* Available data *
———
(** The pieces of a generated sign. *)
Lemma generate_inv opts serial now year rnd s : GenerateSign opts serial now year rnd = Ok s →
  ∃ sn g k signerCert privateKey publicKey keyId certDer keyDer,
    serial = inl sn ∧ applyOptions opts (mkOpts None (newTemplate sn now year) None) = Ok g ∧ signer g = Some k ∧
    chooseSigner g k = Ok (signerCert, privateKey, publicKey) ∧ generateSubjectKeyID publicKey = Ok keyId ∧
    let template := setSubjectKeyId keyId (templateCert g) in
    CreateCertificate rnd template (if IsCA (templateCert g) then template else signerCert) publicKey privateKey = inl certDer ∧
    pemEncode PemBlockTypeCertificate certDer = inl (CertPem s) ∧ MarshalPKCS8 k = inl keyDer ∧
    pemEncode PemBlockTypePrivateKey keyDer = inl (PrivateKeyPem s) ∧ Cert s = Some template ∧ PrivKey s = Some (inl k).
Proof.
  unfold GenerateSign. intros (sn & Hsn & Hg)%bind_Ok. apply lift_Ok in Hsn. apply bind_Ok in Hg as (g & Hg & Hk).
  destruct (signer g) as [k|] eqn:Ek; [|done]. apply bind_Ok in Hk as ([[sc pk] pub] & Hc & Hk).
  apply bind_Ok in Hk as (keyId & Hid & Hk). cbv zeta in Hk.
  apply bind_Ok in Hk as (der & Hder%lift_Ok & Hk). apply bind_Ok in Hk as (pem & Hpem & Hk).
  apply bind_Ok in Hk as (kd & Hkd & Hk). apply bind_Ok in Hk as (kpem & Hkpem & [= <-]).
  unfold encodePEM in *. apply lift_Ok in Hpem, Hkpem, Hkd. exists sn, g, k, sc, pk, pub, keyId, der, kd. by split_and!.
Qed.

(** Reading what was stored. *)
Lemma store_read s d n fs fs' : Store s d n fs = (Ok tt, fs') →
  d ≠ [] ∧ CertPem s ≠ [] ∧ PrivateKeyPem s ≠ [] ∧ unreadable fs' = unreadable fs ∧
  content fs' !! pathJoin d (makeName n certFileName) = Some (CertPem s) ∧
  content fs' !! pathJoin d (makeName n privateKeyFileName) = Some (PrivateKeyPem s).
Proof.
  unfold Store. case_bool_decide as Hd; [done|]. case_bool_decide as Hc; [done|]. case_bool_decide as Hk; [done|].
  pose proof (paths_differ d n) as Hne. unfold WriteFile.
  destruct (unwritable fs _) as [[e [l|]]|]; [done..|]. cbn [unwritable setContent].
  destruct (unwritable fs _) as [[e [l|]]|]; [done..|]. intros [= <-]. split_and!; try done; cbn [content setContent].
  - by rewrite lookup_insert_ne, lookup_insert_eq.
  - by rewrite lookup_insert_eq.
Qed.

Lemma decode_encoded type body text : pemEncode type body = inl text → decodePEM text type = Ok body.
Proof. intros [E _]%pem_law. unfold decodePEM. by rewrite E, bool_decide_eq_true_2. Qed.
Lemma unmarshal_marshaled k der : MarshalPKCS8 k = inl der → unmarshalPrivateKey der = Ok (inl k).
Proof.
  intros [H8 H1]%pkcs8_law. unfold unmarshalPrivateKey. destruct (ParsePKCS1 der) as [k'|] eqn:E; [by rewrite (H1 k' eq_refl)|].
  by rewrite H8.
Qed.

(** What the loaded certificate has in common with the template. *)
Definition same_identity (t c : Certificate) : Prop :=
  SerialNumber c = SerialNumber t ∧ IsCA c = IsCA t ∧ KeyUsage c = KeyUsage t ∧ DNSNames c = DNSNames t ∧
  (SubjectKeyId t ≠ [] → SubjectKeyId c = SubjectKeyId t).

(** C29: a generated sign that was stored is loaded again: the same texts, the same private
    key, and a certificate with the serial number, names, usage and key id it was
    generated with. *)
Theorem sign_store_load opts serial now year rnd s d n fs fs' :
  GenerateSign opts serial now year rnd = Ok s → Store s d n fs = (Ok tt, fs') → (∀ p, unreadable fs p = None) →
  ∃ t c, Cert s = Some t ∧ same_identity t c ∧
         LoadSign d n fs' = Ok (mkSign (Some c) (CertPem s) (PrivKey s) (PrivateKeyPem s)).
Proof.
  intros Hg Hs Hr. destruct (generate_inv _ _ _ _ _ _ Hg) as (sn & g & k & sc & pk & pub & id & der & kd & _ & _ & _ & _ & _ & Hder & Hpem & Hkd & Hkpem & Hc & Hk).
  destruct (store_read _ _ _ _ _ Hs) as (Hd & _ & _ & Hu & H1 & H2).
  destruct (create_law _ _ _ _ _ _ Hder) as (_ & _ & c & Hp & Hid).
  exists (setSubjectKeyId id (templateCert g)), c. split; [done|]. split; [done|].
  unfold LoadSign, ReadFile. rewrite bool_decide_eq_false_2, Hu, !Hr, H1, H2 by done. cbn [liftW mbind go_bind].
  rewrite (decode_encoded _ _ _ Hpem). cbn [mbind go_bind]. rewrite Hp. cbn [liftW mbind go_bind].
  rewrite (decode_encoded _ _ _ Hkpem). cbn [mbind go_bind]. rewrite (unmarshal_marshaled _ _ Hkd). by rewrite Hk.
Qed.

(** A generated certificate is for the public part of the sign's own private key; it is
    signed with that key when the template became one of an authority (whatever parent
    was given), and with the parent's key otherwise; without either, or without a
    signer, nothing is generated. *)
Theorem sign_issuer opts serial now year rnd s :
  GenerateSign opts serial now year rnd = Ok s →
  ∃ sn g k t der issuer, serial = inl sn ∧ applyOptions opts (mkOpts None (newTemplate sn now year) None) = Ok g ∧
    signer g = Some k ∧ PrivKey s = Some (inl k) ∧ Cert s = Some t ∧
    decodePEM (CertPem s) PemBlockTypeCertificate = Ok der ∧ certifies der (RSAPublic k) ∧ signedWith der issuer ∧
    (IsCA t = true → issuer = inl k) ∧ (IsCA t = false → ∃ p, parentSign g = Some p ∧ PrivKey p = Some issuer).
Proof.
  intros Hg. destruct (generate_inv _ _ _ _ _ _ Hg) as (sn & g & k & sc & pk & pub & id & der & kd & Hsn & Ha & Hk & Hch & _ & Hder & Hpem & _ & _ & Hc & Hpk).
  destruct (create_law _ _ _ _ _ _ Hder) as (Hcert & Hsig & _).
  assert (pub = RSAPublic k ∧ (IsCA (templateCert g) = true → pk = inl k) ∧
          (IsCA (templateCert g) = false → ∃ p, parentSign g = Some p ∧ PrivKey p = Some pk)) as (-> & H1 & H2).
  { unfold chooseSigner in Hch. destruct (IsCA (templateCert g)); [by injection Hch as <- <- <-|].
    destruct (parentSign g) as [p|]; [|done]. cbn in Hch. destruct (Cert p), (PrivKey p) eqn:E; try done.
    injection Hch as <- <- <-. split; [done|]. split; [done|]. intros _. by exists p. }
  exists sn, g, k, (setSubjectKeyId id (templateCert g)), der, pk. split_and!; try done. by apply decode_encoded.
Qed.

(** ** Validity *)

(** Options that leave the times of the template alone, as all of the package do. *)
Definition keeps_times (opt : SignGenOption) : Prop := ∀ o o', opt o = inl o' →
  NotBefore (templateCert o') = NotBefore (templateCert o) ∧ NotAfter (templateCert o') = NotAfter (templateCert o).

Lemma package_options_keep ips names generated parent :
  Forall keeps_times [WithCA; WithIPAddresses ips; WithDNSNames names; WithLocalIPAddresses; WithRsaSigner generated; WithParentSign parent].
Proof.
  rewrite !Forall_cons, Forall_nil. unfold keeps_times, WithCA, WithIPAddresses, WithDNSNames, WithLocalIPAddresses, onTemplate.
  split_and!; try done; intros o o'; [by intros [= <-]..| |].
  - unfold WithRsaSigner. destruct generated; [by intros [= <-]|done].
  - unfold WithParentSign. destruct parent as [p|]; [|by intros [= <-]]. case_bool_decide; [done|]. destruct (PrivKey p); [by intros [= <-]|done].
Qed.

Lemma applyOptions_times opts : Forall keeps_times opts → ∀ o g, applyOptions opts o = Ok g →
  NotBefore (templateCert g) = NotBefore (templateCert o) ∧ NotAfter (templateCert g) = NotAfter (templateCert o).
Proof.
  induction 1 as [|opt opts Hk _ IH]; intros o g; cbn [applyOptions]; [by intros [= ->]|].
  destruct (opt o) as [o1|] eqn:E; [|done]. intros Hg. destruct (IH _ _ Hg) as [-> ->]. by apply Hk.
Qed.

(** A certificate is valid from ten minutes before it was made until the same date and
    time of the next year, 365 or 366 days later. *)
Lemma sign_validity opts serial now later rnd s t : Forall keeps_times opts →
  GenerateSign opts serial now later rnd = Ok s → Cert s = Some t →
  NotBefore t = now - 600 ∧ (NotAfter t = later + 365 * 86400 ∨ NotAfter t = later + 366 * 86400).
Proof.
  intros Hk Hg Hc. destruct (generate_inv _ _ _ _ _ _ Hg) as (sn & g & k & sc & pk & pub & id & der & kd & Hsn & Ha & _ & _ & _ & _ & _ & _ & _ & Hc' & _).
  rewrite Hc in Hc'. injection Hc' as ->. destruct (applyOptions_times _ Hk _ _ Ha) as [H1 H2].
  cbn [setSubjectKeyId NotBefore NotAfter]. rewrite H1, H2. cbn [templateCert newTemplate NotBefore NotAfter].
  split; [done|]. apply Calendar.addYears_year. lia.
Qed.

(** Storing is not atomic: when the key cannot be written over an older sign, the new
    certificate stays there with the old key, and loading accepts the pair. *)
Theorem store_mixes opts0 serial0 now0 year0 rnd0 s0 opts serial now year rnd s d n fs0 fs err :
  GenerateSign opts0 serial0 now0 year0 rnd0 = Ok s0 → GenerateSign opts serial now year rnd = Ok s →
  Store s0 d n fs0 = (Ok tt, fs) → (∀ p, unreadable fs0 p = None) →
  let broken := mkFiles (content fs) (unreadable fs) (λ p, if bool_decide (p = pathJoin d (makeName n privateKeyFileName)) then Some (err, None) else None) in
  ∃ fs' c, Store s d n broken = (Err (wrapErr (txt "failed to store sign cert: ") err), fs') ∧
           LoadSign d n fs' = Ok (mkSign (Some c) (CertPem s) (PrivKey s0) (PrivateKeyPem s0)).
Proof.
  intros Hg0 Hg Hs0 Hr broken.
  destruct (generate_inv _ _ _ _ _ _ Hg0) as (_ & _ & k0 & _ & _ & _ & _ & _ & kd0 & _ & _ & _ & _ & _ & _ & _ & Hkd & Hkpem & _ & Hk).
  destruct (generate_inv _ _ _ _ _ _ Hg) as (? & g & ? & ? & ? & ? & id & der & ? & _ & _ & _ & _ & _ & Hder & Hpem & _ & Hkpem1 & Hc & _).
  destruct (store_read _ _ _ _ _ Hs0) as (Hd & _ & _ & Hu & H1 & H2).
  destruct (create_law _ _ _ _ _ _ Hder) as (_ & _ & c & Hp & Hid).
  pose proof (paths_differ d n) as Hne. eexists _, c. split.
  - destruct (pem_law _ _ _ Hpem) as [_ Hc1], (pem_law _ _ _ Hkpem1) as [_ Hc2]. unfold Store.
    rewrite (bool_decide_eq_false_2 (d = [])), (bool_decide_eq_false_2 (CertPem s = [])), (bool_decide_eq_false_2 (PrivateKeyPem s = [])) by done.
    unfold WriteFile. cbn [unwritable broken setContent].
    rewrite bool_decide_eq_false_2 by done. cbn [unwritable setContent broken]. rewrite bool_decide_eq_true_2 by done. reflexivity.
  - unfold LoadSign, ReadFile. cbn [unreadable broken setContent content].
    rewrite bool_decide_eq_false_2, Hu, !Hr, lookup_insert_eq, lookup_insert_ne, H2 by done. cbn [liftW mbind go_bind].
    rewrite (decode_encoded _ _ _ Hpem). cbn [mbind go_bind]. rewrite Hp. cbn [liftW mbind go_bind].
    rewrite (decode_encoded _ _ _ Hkpem). cbn [mbind go_bind]. rewrite (unmarshal_marshaled _ _ Hkd). by rewrite Hk.
Qed.
End sign.

(** ** A concrete crypto library: keys and certificates are their own encodings *)
Definition toyCert : Type := Z * bool * Z * list bytes * bytes * bytes * (bytes + unit).
Definition toyRead (der : bytes) : option toyCert := q ← bitsDecode der; (decode q : option toyCert).
Definition toyCreate (rnd : bytes) (t p : Certificate) (pub : bytes) (priv : bytes + unit) : bytes + goerror :=
  inl (bitsEncode (encode ((SerialNumber t, IsCA t, KeyUsage t, DNSNames t, SubjectKeyId t, pub, priv) : toyCert))).
Lemma toyRead_create rnd t p pub priv der : toyCreate rnd t p pub priv = inl der →
  toyRead der = Some (SerialNumber t, IsCA t, KeyUsage t, DNSNames t, SubjectKeyId t, pub, priv).
Proof. intros [= <-]. unfold toyRead. rewrite <-(app_nil_r (bitsEncode _)), bitsEncode_roundtrip. cbn [mbind option_bind]. apply decode_encode. Qed.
———
Within the listing above, locate the line containing "intros Hg. destruct (generate_inv" and the line containing "(** Options that". Reproduce those two lines and all lines between them exactly, with nothing added.

* Exercise result *
  intros Hg. destruct (generate_inv _ _ _ _ _ _ Hg) as (sn & g & k & sc & pk & pub & id & der & kd & Hsn & Ha & Hk & Hch & _ & Hder & Hpem & _ & _ & Hc & Hpk).
  destruct (create_law _ _ _ _ _ _ Hder) as (Hcert & Hsig & _).
  assert (pub = RSAPublic k ∧ (IsCA (templateCert g) = true → pk = inl k) ∧
          (IsCA (templateCert g) = false → ∃ p, parentSign g = Some p ∧ PrivKey p = Some pk)) as (-> & H1 & H2).
  { unfold chooseSigner in Hch. destruct (IsCA (templateCert g)); [by injection Hch as <- <- <-|].
    destruct (parentSign g) as [p|]; [|done]. cbn in Hch. destruct (Cert p), (PrivKey p) eqn:E; try done.
    injection Hch as <- <- <-. split; [done|]. split; [done|]. intros _. by exists p. }
  exists sn, g, k, (setSubjectKeyId id (templateCert g)), der, pk. split_and!; try done. by apply decode_encoded.
Qed.

(** ** Validity *)

(** Options that leave the times of the template alone, as all of the package do. *)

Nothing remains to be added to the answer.